_Exercise brief_.
The lines you return should be those containing the string "else", taken from the data below.

_Information given_.
(* ===== verification/Des.v ===== *)
(** * The internal DES (src/crypto/des-internal.c)

    DES and 3DES-EDE, table driven: the halves of the block are 32-bit words
    rotated by one bit, an S-box and the permutation after it are one table of words, and the key
    schedule arranges a round key in the same way.  Arithmetic is on u32 unless the source casts to a long. *)

From S2P Require Import Prelude.

(* des-internal.c ROLc *)
Definition ROLc (x y : Z) : Z :=
  Z.land (Z.lor (Z.shiftl x (Z.land y 31)) (Z.shiftr (Z.land x 0xFFFFFFFF) (32 - Z.land y 31))) 0xFFFFFFFF.
(* des-internal.c RORc *)
Definition RORc (x y : Z) : Z :=
  Z.land (Z.lor (Z.shiftr (Z.land x 0xFFFFFFFF) (Z.land y 31)) (Z.shiftl x (32 - Z.land y 31))) 0xFFFFFFFF.

(* des-internal.c bytebit @49-52 *)
Definition bytebit : list Z :=
  [128; 64; 32; 16; 8; 4; 2; 1].

(* des-internal.c bigbyte @54-62 *)
Definition bigbyte : list Z :=
  [0x00800000; 0x00400000; 0x00200000; 0x00100000;
   0x00080000; 0x00040000; 0x00020000; 0x00010000;
   0x00008000; 0x00004000; 0x00002000; 0x00001000;
   0x00000800; 0x00000400; 0x00000200; 0x00000100;
   0x00000080; 0x00000040; 0x00000020; 0x00000010;
   0x00000008; 0x00000004; 0x00000002; 0x00000001].

(* des-internal.c pc1 @66-71 *)
Definition pc1 : list Z :=
  [56; 48; 40; 32; 24; 16; 8; 0; 57; 49; 41; 33; 25; 17;
   9; 1; 58; 50; 42; 34; 26; 18; 10; 2; 59; 51; 43; 35;
   62; 54; 46; 38; 30; 22; 14; 6; 61; 53; 45; 37; 29; 21;
   13; 5; 60; 52; 44; 36; 28; 20; 12; 4; 27; 19; 11; 3].

(* des-internal.c totrot @73-78 *)
Definition totrot : list Z :=
  [1; 2; 4; 6; 8; 10; 12; 14; 15; 17; 19; 21; 23; 25; 27; 28].

(* des-internal.c pc2 @80-85 *)
Definition pc2 : list Z :=
  [13; 16; 10; 23; 0; 4; 2; 27; 14; 5; 20; 9;
   22; 18; 11; 3; 25; 7; 15; 6; 26; 19; 12; 1;
   40; 51; 30; 36; 46; 54; 29; 39; 50; 44; 32; 47;
   43; 48; 38; 55; 33; 52; 45; 41; 49; 35; 28; 31].

(* des-internal.c SP1 @88-106 *)
Definition SP1 : list Z :=
  [0x01010400; 0x00000000; 0x00010000; 0x01010404; 0x01010004; 0x00010404;
   0x00000004; 0x00010000; 0x00000400; 0x01010400; 0x01010404; 0x00000400;
   0x01000404; 0x01010004; 0x01000000; 0x00000004; 0x00000404; 0x01000400;
   0x01000400; 0x00010400; 0x00010400; 0x01010000; 0x01010000; 0x01000404;
   0x00010004; 0x01000004; 0x01000004; 0x00010004; 0x00000000; 0x00000404;
   0x00010404; 0x01000000; 0x00010000; 0x01010404; 0x00000004; 0x01010000;
   0x01010400; 0x01000000; 0x01000000; 0x00000400; 0x01010004; 0x00010000;
   0x00010400; 0x01000004; 0x00000400; 0x00000004; 0x01000404; 0x00010404;
   0x01010404; 0x00010004; 0x01010000; 0x01000404; 0x01000004; 0x00000404;
   0x00010404; 0x01010400; 0x00000404; 0x01000400; 0x01000400; 0x00000000;
   0x00010004; 0x00010400; 0x00000000; 0x01010004].

(* des-internal.c SP2 @108-126 *)
Definition SP2 : list Z :=
  [0x80108020; 0x80008000; 0x00008000; 0x00108020; 0x00100000; 0x00000020;
   0x80100020; 0x80008020; 0x80000020; 0x80108020; 0x80108000; 0x80000000;
   0x80008000; 0x00100000; 0x00000020; 0x80100020; 0x00108000; 0x00100020;
   0x80008020; 0x00000000; 0x80000000; 0x00008000; 0x00108020; 0x80100000;
   0x00100020; 0x80000020; 0x00000000; 0x00108000; 0x00008020; 0x80108000;
   0x80100000; 0x00008020; 0x00000000; 0x00108020; 0x80100020; 0x00100000;
   0x80008020; 0x80100000; 0x80108000; 0x00008000; 0x80100000; 0x80008000;
   0x00000020; 0x80108020; 0x00108020; 0x00000020; 0x00008000; 0x80000000;
   0x00008020; 0x80108000; 0x00100000; 0x80000020; 0x00100020; 0x80008020;
   0x80000020; 0x00100020; 0x00108000; 0x00000000; 0x80008000; 0x00008020;
   0x80000000; 0x80100020; 0x80108020; 0x00108000].

(* des-internal.c SP3 @128-146 *)
Definition SP3 : list Z :=
  [0x00000208; 0x08020200; 0x00000000; 0x08020008; 0x08000200; 0x00000000;
   0x00020208; 0x08000200; 0x00020008; 0x08000008; 0x08000008; 0x00020000;
   0x08020208; 0x00020008; 0x08020000; 0x00000208; 0x08000000; 0x00000008;
   0x08020200; 0x00000200; 0x00020200; 0x08020000; 0x08020008; 0x00020208;
   0x08000208; 0x00020200; 0x00020000; 0x08000208; 0x00000008; 0x08020208;
   0x00000200; 0x08000000; 0x08020200; 0x08000000; 0x00020008; 0x00000208;
   0x00020000; 0x08020200; 0x08000200; 0x00000000; 0x00000200; 0x00020008;
   0x08020208; 0x08000200; 0x08000008; 0x00000200; 0x00000000; 0x08020008;
   0x08000208; 0x00020000; 0x08000000; 0x08020208; 0x00000008; 0x00020208;
   0x00020200; 0x08000008; 0x08020000; 0x08000208; 0x00000208; 0x08020000;
   0x00020208; 0x00000008; 0x08020008; 0x00020200].

(* des-internal.c SP4 @148-166 *)
Definition SP4 : list Z :=
  [0x00802001; 0x00002081; 0x00002081; 0x00000080; 0x00802080; 0x00800081;
   0x00800001; 0x00002001; 0x00000000; 0x00802000; 0x00802000; 0x00802081;
   0x00000081; 0x00000000; 0x00800080; 0x00800001; 0x00000001; 0x00002000;
   0x00800000; 0x00802001; 0x00000080; 0x00800000; 0x00002001; 0x00002080;
   0x00800081; 0x00000001; 0x00002080; 0x00800080; 0x00002000; 0x00802080;
   0x00802081; 0x00000081; 0x00800080; 0x00800001; 0x00802000; 0x00802081;
   0x00000081; 0x00000000; 0x00000000; 0x00802000; 0x00002080; 0x00800080;
   0x00800081; 0x00000001; 0x00802001; 0x00002081; 0x00002081; 0x00000080;
   0x00802081; 0x00000081; 0x00000001; 0x00002000; 0x00800001; 0x00002001;
   0x00802080; 0x00800081; 0x00002001; 0x00002080; 0x00800000; 0x00802001;
   0x00000080; 0x00800000; 0x00002000; 0x00802080].

(* des-internal.c SP5 @168-186 *)
Definition SP5 : list Z :=
  [0x00000100; 0x02080100; 0x02080000; 0x42000100; 0x00080000; 0x00000100;
   0x40000000; 0x02080000; 0x40080100; 0x00080000; 0x02000100; 0x40080100;
   0x42000100; 0x42080000; 0x00080100; 0x40000000; 0x02000000; 0x40080000;
   0x40080000; 0x00000000; 0x40000100; 0x42080100; 0x42080100; 0x02000100;
   0x42080000; 0x40000100; 0x00000000; 0x42000000; 0x02080100; 0x02000000;
   0x42000000; 0x00080100; 0x00080000; 0x42000100; 0x00000100; 0x02000000;
   0x40000000; 0x02080000; 0x42000100; 0x40080100; 0x02000100; 0x40000000;
   0x42080000; 0x02080100; 0x40080100; 0x00000100; 0x02000000; 0x42080000;
   0x42080100; 0x00080100; 0x42000000; 0x42080100; 0x02080000; 0x00000000;
   0x40080000; 0x42000000; 0x00080100; 0x02000100; 0x40000100; 0x00080000;
   0x00000000; 0x40080000; 0x02080100; 0x40000100].

(* des-internal.c SP6 @188-206 *)
Definition SP6 : list Z :=
  [0x20000010; 0x20400000; 0x00004000; 0x20404010; 0x20400000; 0x00000010;
   0x20404010; 0x00400000; 0x20004000; 0x00404010; 0x00400000; 0x20000010;
   0x00400010; 0x20004000; 0x20000000; 0x00004010; 0x00000000; 0x00400010;
   0x20004010; 0x00004000; 0x00404000; 0x20004010; 0x00000010; 0x20400010;
   0x20400010; 0x00000000; 0x00404010; 0x20404000; 0x00004010; 0x00404000;
   0x20404000; 0x20000000; 0x20004000; 0x00000010; 0x20400010; 0x00404000;
   0x20404010; 0x00400000; 0x00004010; 0x20000010; 0x00400000; 0x20004000;
   0x20000000; 0x00004010; 0x20000010; 0x20404010; 0x00404000; 0x20400000;
   0x00404010; 0x20404000; 0x00000000; 0x20400010; 0x00000010; 0x00004000;
   0x20400000; 0x00404010; 0x00004000; 0x00400010; 0x20004010; 0x00000000;
   0x20404000; 0x20000000; 0x00400010; 0x20004010].

(* des-internal.c SP7 @208-226 *)
Definition SP7 : list Z :=
  [0x00200000; 0x04200002; 0x04000802; 0x00000000; 0x00000800; 0x04000802;
   0x00200802; 0x04200800; 0x04200802; 0x00200000; 0x00000000; 0x04000002;
   0x00000002; 0x04000000; 0x04200002; 0x00000802; 0x04000800; 0x00200802;
   0x00200002; 0x04000800; 0x04000002; 0x04200000; 0x04200800; 0x00200002;
   0x04200000; 0x00000800; 0x00000802; 0x04200802; 0x00200800; 0x00000002;
   0x04000000; 0x00200800; 0x04000000; 0x00200800; 0x00200000; 0x04000802;
   0x04000802; 0x04200002; 0x04200002; 0x00000002; 0x00200002; 0x04000000;
   0x04000800; 0x00200000; 0x04200800; 0x00000802; 0x00200802; 0x04200800;
   0x00000802; 0x04000002; 0x04200802; 0x04200000; 0x00200800; 0x00000000;
   0x00000002; 0x04200802; 0x00000000; 0x00200802; 0x04200000; 0x00000800;
   0x04000002; 0x04000800; 0x00000800; 0x00200002].

(* des-internal.c SP8 @228-246 *)
Definition SP8 : list Z :=
  [0x10001040; 0x00001000; 0x00040000; 0x10041040; 0x10000000; 0x10001040;
   0x00000040; 0x10000000; 0x00040040; 0x10040000; 0x10041040; 0x00041000;
   0x10041000; 0x00041040; 0x00001000; 0x00000040; 0x10040000; 0x10000040;
   0x10001000; 0x00001040; 0x00041000; 0x00040040; 0x10040040; 0x10041000;
   0x00001040; 0x00000000; 0x00000000; 0x10040040; 0x10000040; 0x10001000;
   0x00041040; 0x00040000; 0x00041040; 0x00040000; 0x10041000; 0x00001000;
   0x00000040; 0x10040040; 0x00001000; 0x00041040; 0x10001000; 0x00000040;
   0x10000040; 0x10040000; 0x10040040; 0x10000000; 0x00040000; 0x10001040;
   0x00000000; 0x10041040; 0x00040040; 0x10000040; 0x10040000; 0x10001000;
   0x10001040; 0x00000000; 0x10041040; 0x00041000; 0x00041000; 0x00001040;
   0x00001040; 0x00040040; 0x10000000; 0x10041000].


Definition zget (l : list Z) (i : Z) : Z := nth (Z.to_nat i) l 0.

(** The two words a pair of raw words is arranged into. *)
(* des-internal.c cookey @258-266 *)
Definition cook_pair (raw0 raw1 : Z) : list Z :=
  [u32 (Z.lor (Z.lor (Z.lor (Z.shiftl (Z.land raw0 0x00fc0000) 6) (Z.shiftl (Z.land raw0 0x00000fc0) 10))
                     (Z.shiftr (Z.land raw1 0x00fc0000) 10)) (Z.shiftr (Z.land raw1 0x00000fc0) 6));
   u32 (Z.lor (Z.lor (Z.lor (Z.shiftl (Z.land raw0 0x0003f000) 12) (Z.shiftl (Z.land raw0 0x0000003f) 16))
                     (Z.shiftr (Z.land raw1 0x0003f000) 4)) (Z.land raw1 0x0000003f))].

(* des-internal.c cookey *)
Definition cookey (raw1 : list Z) : list Z :=
  concat ((fun i => cook_pair (nth (2 * i) raw1 0) (nth (2 * i + 1) raw1 0)) <$> seq 0 16).

(** The 56 bits that PC-1 selects, one in each byte of an array. *)
(* des-internal.c deskey @278-283 *)
Definition pc1m (key : bytes) : list Z :=
  (fun l => let m := Z.land l 7 in
            if Z.land (byte_at key (Z.to_nat (Z.shiftr l 3))) (zget bytebit m) =? zget bytebit m then 1 else 0) <$> pc1.

(** The halves rotated for round [i]. *)
(* des-internal.c deskey @292-305 *)
Definition pcr (i : nat) (pc1m : list Z) : list Z :=
  (fun j => let l := Z.of_nat j + nth i totrot 0 in
            if (j <? 28)%nat then (if l <? 28 then zget pc1m l else zget pc1m (l - 28))
            else (if l <? 56 then zget pc1m l else zget pc1m (l - 28))) <$> seq 0 56.

(** The loop over [j] for one of the two words; [off] is 0 or 24. *)
(* des-internal.c deskey @306-311 *)
Definition kn_word (off : nat) (pcr : list Z) : Z :=
  fold_left (fun k j => if negb (zget pcr (nth (j + off) pc2 0) =? 0) then Z.lor k (nth j bigbyte 0) else k) (seq 0 24) 0.

(** Every element of [kn] is assigned. *)
(* des-internal.c deskey *)
Definition deskey (key : bytes) (decrypt : bool) : list Z :=
  let pc1m := pc1m key in
  let kn := fold_left (fun kn i =>
      let m := if decrypt then (2 * (15 - i))%nat else (2 * i)%nat in
      let n := (m + 1)%nat in
      let pcr := pcr i pc1m in
      <[n := kn_word 24 pcr]> (<[m := kn_word 0 pcr]> kn)) (seq 0 16) (replicate 32 0) in
  cookey kn.

(** [work = ((a >> k) ^ b) & m; b ^= work; a ^= (work << k);] *)
(* des-internal.c desfunc @326-328 *)
Definition bit_swap (k m a b : Z) : Z * Z :=
  let work := Z.land (Z.lxor (Z.shiftr a k) b) m in
  (Z.lxor a (u32 (Z.shiftl work k)), Z.lxor b work).

(** Half of the body of the loop over the rounds: the new value of the word [l]. *)
(* des-internal.c desfunc @350-359 *)
Definition des_half (l r k0 k1 : Z) : Z :=
  let work := Z.lxor (RORc r 4) k0 in
  let l := Z.lxor l (Z.lxor (Z.lxor (Z.lxor (zget SP7 (Z.land work 0x3f))
                                            (zget SP5 (Z.land (Z.shiftr work 8) 0x3f)))
                                    (zget SP3 (Z.land (Z.shiftr work 16) 0x3f)))
                            (zget SP1 (Z.land (Z.shiftr work 24) 0x3f))) in
  let work := Z.lxor r k1 in
  Z.lxor l (Z.lxor (Z.lxor (Z.lxor (zget SP8 (Z.land work 0x3f))
                                   (zget SP6 (Z.land (Z.shiftr work 8) 0x3f)))
                           (zget SP4 (Z.land (Z.shiftr work 16) 0x3f)))
                   (zget SP2 (Z.land (Z.shiftr work 24) 0x3f))).

(* des-internal.c desfunc @349-371 *)
Definition des_rounds (keys : list Z) (lr : Z * Z) (cur_round : nat) : Z * Z :=
  let '(leftt, rightt) := lr in
  let key n := nth (4 * cur_round + n) keys 0 in
  let leftt := des_half leftt rightt (key 0%nat) (key 1%nat) in
  let rightt := des_half rightt leftt (key 2%nat) (key 3%nat) in
  (leftt, rightt).

(* des-internal.c desfunc *)
Definition desfunc (block : Z * Z) (keys : list Z) : Z * Z :=
  let '(leftt, rightt) := block in
  let '(leftt, rightt) := bit_swap 4 0x0f0f0f0f leftt rightt in
  let '(leftt, rightt) := bit_swap 16 0x0000ffff leftt rightt in
  let '(rightt, leftt) := bit_swap 2 0x33333333 rightt leftt in
  let '(rightt, leftt) := bit_swap 8 0x00ff00ff rightt leftt in
  let rightt := ROLc rightt 1 in
  let '(leftt, rightt) := bit_swap 0 0xaaaaaaaa leftt rightt in
  let leftt := ROLc leftt 1 in
  let '(leftt, rightt) := fold_left (des_rounds keys) (seq 0 8) (leftt, rightt) in
  let rightt := RORc rightt 1 in
  let '(leftt, rightt) := bit_swap 0 0xaaaaaaaa leftt rightt in
  let leftt := RORc leftt 1 in
  let '(leftt, rightt) := bit_swap 8 0x00ff00ff leftt rightt in
  let '(leftt, rightt) := bit_swap 2 0x33333333 leftt rightt in
  let '(rightt, leftt) := bit_swap 16 0x0000ffff rightt leftt in
  let '(rightt, leftt) := bit_swap 4 0x0f0f0f0f rightt leftt in
  (rightt, leftt).

(** The key of 56 bits with a parity bit, always set, after every seven. *)
(* des-internal.c des_encrypt @405-412 *)
Fixpoint add_parity (i : Z) (next : Z) (key : bytes) : bytes :=
  match key with
  | [] => [Z.lor next 1]
  | tmp :: key => Z.lor (Z.lor (Z.shiftr tmp i) next) 1 :: add_parity (i + 1) (u8 (Z.shiftl tmp (7 - i))) key
  end.

(** What the functions for a block do between reading and writing it. *)
(* des-internal.c des_block_encrypt *)
Definition des_block (keys : list (list Z)) (plain : bytes) : bytes :=
  let work := (get_be32 plain, get_be32 (drop 4 plain)) in
  let work := fold_left desfunc keys work in
  put_be32 work.1 ++ put_be32 work.2.

(** [key] has seven bytes. *)
(* des-internal.c des_encrypt *)
Definition des_encrypt (clear key : bytes) : bytes :=
  des_block [deskey (add_parity 0 0 (take 7 key)) false] clear.

(* des-internal.c des_key_setup *)
Definition des_key_setup (key : bytes) : list Z * list Z := (deskey key false, deskey key true).
(* des-internal.c des_block_encrypt *)
Definition des_block_encrypt (plain : bytes) (ek : list Z) : bytes := des_block [ek] plain.
(* des-internal.c des_block_decrypt *)
Definition des_block_decrypt (crypt : bytes) (dk : list Z) : bytes := des_block [dk] crypt.

(* des_i.h struct des3_key_s *)
Record des3_key_s := Des3Key { ek : list (list Z); dk : list (list Z) }.

(* des-internal.c des3_key_setup *)
Definition des3_key_setup (key : bytes) : des3_key_s :=
  Des3Key [deskey key false; deskey (drop 8 key) true; deskey (drop 16 key) false]
          [deskey (drop 16 key) true; deskey (drop 8 key) false; deskey key true].
(* des-internal.c des3_encrypt *)
Definition des3_encrypt (plain : bytes) (key : des3_key_s) : bytes := des_block (ek key) plain.
(* des-internal.c des3_decrypt *)
Definition des3_decrypt (crypt : bytes) (key : des3_key_s) : bytes := des_block (dk key) crypt.

(** The example of the key 133457799BBCDFF1. *)
Example des_vector :
  des_block_encrypt [0x01; 0x23; 0x45; 0x67; 0x89; 0xab; 0xcd; 0xef]
    (deskey [0x13; 0x34; 0x57; 0x79; 0x9b; 0xbc; 0xdf; 0xf1] false)
  = [0x85; 0xe8; 0x13; 0x54; 0x0f; 0x0a; 0xb4; 0x05].
Proof. vm_compute. reflexivity. Qed.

_Output_.
            if Z.land (byte_at key (Z.to_nat (Z.shiftr l 3))) (zget bytebit m) =? zget bytebit m then 1 else 0) <$> pc1.
            if (j <? 28)%nat then (if l <? 28 then zget pc1m l else zget pc1m (l - 28))
            else (if l <? 56 then zget pc1m l else zget pc1m (l - 28))) <$> seq 0 56.
  fold_left (fun k j => if negb (zget pcr (nth (j + off) pc2 0) =? 0) then Z.lor k (nth j bigbyte 0) else k) (seq 0 24) 0.
      let m := if decrypt then (2 * (15 - i))%nat else (2 * i)%nat in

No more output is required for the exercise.